Tiny antennae-like organelles, once thought to be remnants of our ancient past, seem play a crucial role in time tracking, according to a recent mouse study by researchers at the University of California, Irvine (UCI), in the United States.
Known as cilia, projections of microtubules can be found in the most complex branches of the tree of life, including on many of our own cells.
Where they often play a role in movement, either pushing cells or moving materials near their surface, most human bodies – described as primary cilia – are stationary.
The first investigations more than a century ago considered these types of structures as remains.
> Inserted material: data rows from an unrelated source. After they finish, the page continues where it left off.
(** ** Documents and their sentences *)

Lemma zsum_map_add {A : Type} (f g : A -> Z) (l : list A) :
  zsum (map (fun x => (f x + g x)%Z) l)
  = (zsum (map f l) + zsum (map g l))%Z.
Proof. induction l as [|x l IH]; simpl; auto. rewrite IH. lia. Qed.

Lemma zsum_zero {A : Type} (f : A -> Z) (l : list A) :
  (forall x, In x l -> f x = 0%Z) -> zsum (map f l) = 0%Z.
Proof.
  induction l as [|x l IH]; simpl; intro H; auto.
  rewrite (H x (or_introl eq_refl)), IH; auto.
Qed.

Lemma zsum_pick (k0 : key) (v : Z) (ks : list key) :
  NoDup ks -> In k0 ks ->
  zsum (map (fun k => if key_eqb k0 k then v else 0%Z) ks) = v.
Proof.
  induction 1 as [|k ks Hk Hnd IH]; simpl; [tauto|].
  intros [->|Hin].
  - rewrite key_eqb_refl, zsum_zero; [lia|].
    intros x Hx. destruct (key_eqb k0 x) eqn:E; auto.
    apply key_eqb_eq in E. subst. contradiction.
  - rewrite IH by assumption.
    destruct (key_eqb k0 k) eqn:E; [|lia].
    apply key_eqb_eq in E. subst. contradiction.
Qed.

Lemma sum_weights (g : list MRow) :
  Pd.sum (map dd g) = zsum (map dd_weight g).
Proof.
  unfold Pd.sum, zsum. induction g as [|x g IH]; simpl; auto.
  unfold dd_weight at 1. destruct (dd x); simpl; rewrite IH; lia.
Qed.

Lemma count_weights (g : list MRow) :
  Pd.count (map (fun r => token (tok (lhs r))) g)
  = zsum (map token_weight g).
Proof.
  unfold Pd.count. induction g as [|x g IH]; [reflexivity|].
  cbn [map zsum fold_right]. fold (zsum (map token_weight g)).
  rewrite <- IH. unfold token_weight.
  destruct (token (tok (lhs x))); cbn [Pd.dropna List.length]; lia.
Qed.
Today, many primary cilia are recognized as part of a signaling hub system that allows the body to adapt and respond appropriately.
While various roles of primary cilia in receiving and responding to sensory information have been established, little is known about how these organelles integrate with higher-order cognitive functions that take place in the brain.
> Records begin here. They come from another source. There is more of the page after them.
Lemma select_commit_outcome (fuel : nat) :
  forall (files commit_message : list string) (w : world)
         (answers : list (option string)),
    List.length answers < fuel ->
    path_outcome raw_argv files w answers
      (select_commit files_to_exclude run_git generateCommitMessage exclude_files
         raw_argv fuel files commit_message w answers).
Proof.
  induction fuel as [|fuel IH]; intros files cm w answers L; [lia|].
  cbn [select_commit].
  destruct (prompt_commit_message answers) as [[selected rest]|] eqn:P;
    [|reflexivity].
  apply prompt_commit_message_uses in P as (used & -> & NE).
  assert (List.length rest < fuel) as L'.
  { rewrite length_app in L. destruct used; [contradiction|]. simpl in L. lia. }
  assert (exists u, used ++ rest = u ++ rest) as Sfx by now exists used.
  destruct selected as [s|]; [|now split].
  destruct (s =? "regenerate") eqn:R.
  - pose proof (regenerate_commits files w) as C.
    destruct (regenerate _ _ _ _ files w) as [[cm'|e] w1]; cbn [snd] in C;
      [|exact C].
    destruct (is_nil cm'); [now split|].
    apply (path_outcome_later files w w1 _ used rest _ eq_refl C).
    now apply IH.
  - apply String.eqb_neq in R. destruct (s =? "") eqn:E; cbn [negb];
      [now split|].
    apply String.eqb_neq in E. split; [assumption|]. now exists s.
Qed.

Lemma process_path_outcome (files : list string) (w : world)
  (answers : list (option string)) :
  path_outcome raw_argv files w answers
    (process_path files_to_exclude run_git generateCommitMessage exclude_files
       raw_argv files w answers).
Proof.
  unfold process_path. assert (exists u, answers = u ++ answers) as Sfx by now exists [].
  destruct (_ =? ""); [now split|].
  destruct (generateCommitMessage _ _) as [m|e]; [|reflexivity].
  destruct (is_nil _); [now split|].
  apply (path_outcome_later files w (mk_world (commits w) (S (generations w)))
           answers [] answers _ eq_refl eq_refl).
  apply select_commit_outcome. lia.
Qed.

Lemma commits_in_order_cons (item : string * list string)
  (items : dict string (list string)) (new : list (list string)) :
  commits_in_order raw_argv items new ->
  commits_in_order raw_argv (item :: items) new.
Proof.
  destruct new as [|c new]; [auto|]. cbn [commits_in_order].
  intros (before & path & files & after & s & -> & H).
  now exists (item :: before), path, files, after, s.
Qed.

Lemma commits_in_order_filter (p : string * list string -> bool)
  (items : dict string (list string)) :
  forall new,
    commits_in_order raw_argv (filter p items) new ->
    commits_in_order raw_argv items new.
Proof.
  induction items as [|a items IH]; intros new; cbn [filter]; [auto|].
  destruct (p a); [|intros H; now apply commits_in_order_cons, IH].
  destruct new as [|c new]; [auto|]. intros H. pose proof H as H0.
  cbn [commits_in_order] in H.
  destruct H as (before & path & files & after & s & E & Ec & N1 & N2 & O).
  destruct before as [|b before]; cbn [app] in E.
  - injection E as -> <-. cbn [commits_in_order].
    exists [], path, files, items, s. repeat (split; [easy|]). now apply IH.
  - injection E as <- E. apply commits_in_order_cons, IH.
    cbn [commits_in_order]. now exists before, path, files, after, s.
Qed.

Lemma process_paths_outcome (items : dict string (list string)) :
  forall (commits_made : bool) (w : world) (answers : list (option string)),
    paths_outcome raw_argv items commits_made w answers
      (process_paths files_to_exclude run_git generateCommitMessage exclude_files
         raw_argv items commits_made w answers).
Proof.
  induction items as [|[path files] items IH]; intros made w answers;
    cbn [process_paths].
  - exists []. rewrite List.app_nil_r, orb_false_r.
    repeat (split; [easy|]). now exists [].
  - pose proof (process_path_outcome files w answers) as P.
    destruct (process_path _ _ _ _ _ files w answers) as [committed w1 rest|w1|e w1|];
      cbn [path_outcome] in P; [| | |contradiction].
    + destruct P as [[used ->] P]. specialize (IH (made || committed) w1 rest).
      destruct committed.
      * destruct P as (s & N1 & N2 & C).
        assert (forall new,
                   commits_in_order raw_argv items new ->
                   commits_in_order raw_argv ((path, files) :: items)
                     (commit_command raw_argv s files :: new)) as O
          by (intros new O; cbn [commits_in_order];
              now exists [], path, files, items, s).
        destruct (process_paths _ _ _ _ _ items _ w1 rest) as [m w2 r2|w2|e2 w2|];
          cbn [paths_outcome] in *; [| | |assumption].
        -- destruct IH as (new & C2 & O2 & -> & [u2 ->]).
           exists (commit_command raw_argv s files :: new).
           split; [rewrite C2, C, <- app_assoc; reflexivity|].
           split; [now apply O|].
           split; [cbn [is_nil negb]; now destruct made|].
           exists (used ++ u2). now rewrite app_assoc.
        -- destruct IH as (new & C2 & O2).
           exists (commit_command raw_argv s files :: new).
           split; [rewrite C2, C, <- app_assoc; reflexivity|now apply O].
        -- destruct IH as (new & C2 & O2).
           exists (commit_command raw_argv s files :: new).
           split; [rewrite C2, C, <- app_assoc; reflexivity|now apply O].
      * destruct (process_paths _ _ _ _ _ items _ w1 rest) as [m w2 r2|w2|e2 w2|];
          cbn [paths_outcome] in *; [| | |assumption].
        -- destruct IH as (new & C2 & O2 & -> & [u2 ->]). exists new.
           split; [now rewrite C2, P|].
           split; [now apply commits_in_order_cons|].
           split; [now rewrite orb_false_r|].
           exists (used ++ u2). now rewrite app_assoc.
        -- destruct IH as (new & C2 & O2). exists new.
           split; [now rewrite C2, P|now apply commits_in_order_cons].
        -- destruct IH as (new & C2 & O2). exists new.
           split; [now rewrite C2, P|now apply commits_in_order_cons].
    + exists []. now rewrite List.app_nil_r.
    + exists []. now rewrite List.app_nil_r.
Qed.

Lemma paths_with_changes_loop (run : list string -> option string)
  (items : dict string (list string)) :
  forall acc : dict string (list string),
    NoDup (dict_keys acc ++ dict_keys items) ->
    fold_left
      (fun paths_with_changes item =>
         let diff :=
           get_diff_for_files files_to_exclude run (snd item) exclude_files in
         if negb (diff =? "") then dict_set (fst item) (snd item) paths_with_changes
         else paths_with_changes)
      items acc
    = acc ++ filter
               (fun item =>
                  negb (get_diff_for_files files_to_exclude run (snd item)
                          exclude_files =? ""))
               items.
Proof.
  induction items as [|[k v] items IH]; intros acc ND; cbn [fold_left filter].
  - now rewrite List.app_nil_r.
  - cbn [dict_keys map fst snd] in *. cbv zeta.
    destruct (negb (_ =? "")).
    + rewrite dict_set_fresh.
      * rewrite IH; [now rewrite <- app_assoc|].
        unfold dict_keys in *. rewrite map_app, <- app_assoc. exact ND.
      * apply dict_mem_false. intros I. apply NoDup_remove_2 in ND. apply ND.
        apply in_or_app. now left.
    + apply IH. now apply NoDup_remove_1 in ND.
Qed.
Part of the job of the area of the brain known as the striatum is to act as this central clock, coordinating motor movement, learning, planning and decision-making. It is also important for managing working memory and maintaining attention.
For their study, the researchers used a genetic manipulation technique to eliminate striatum cilia in mice, which had a dramatic effect.
While the mice could still retain long-term memories and habitual or previously learned motor skills, various negative effects were observed after the eyelashes were removed.
The rodents were unable to learn new motor tasks and showed repetitive motor behavior as well as noticeable delays in decision making. Their ability to quickly recall location and orientation information, and their ability to filter out irrelevant environmental sensory information, were negatively affected.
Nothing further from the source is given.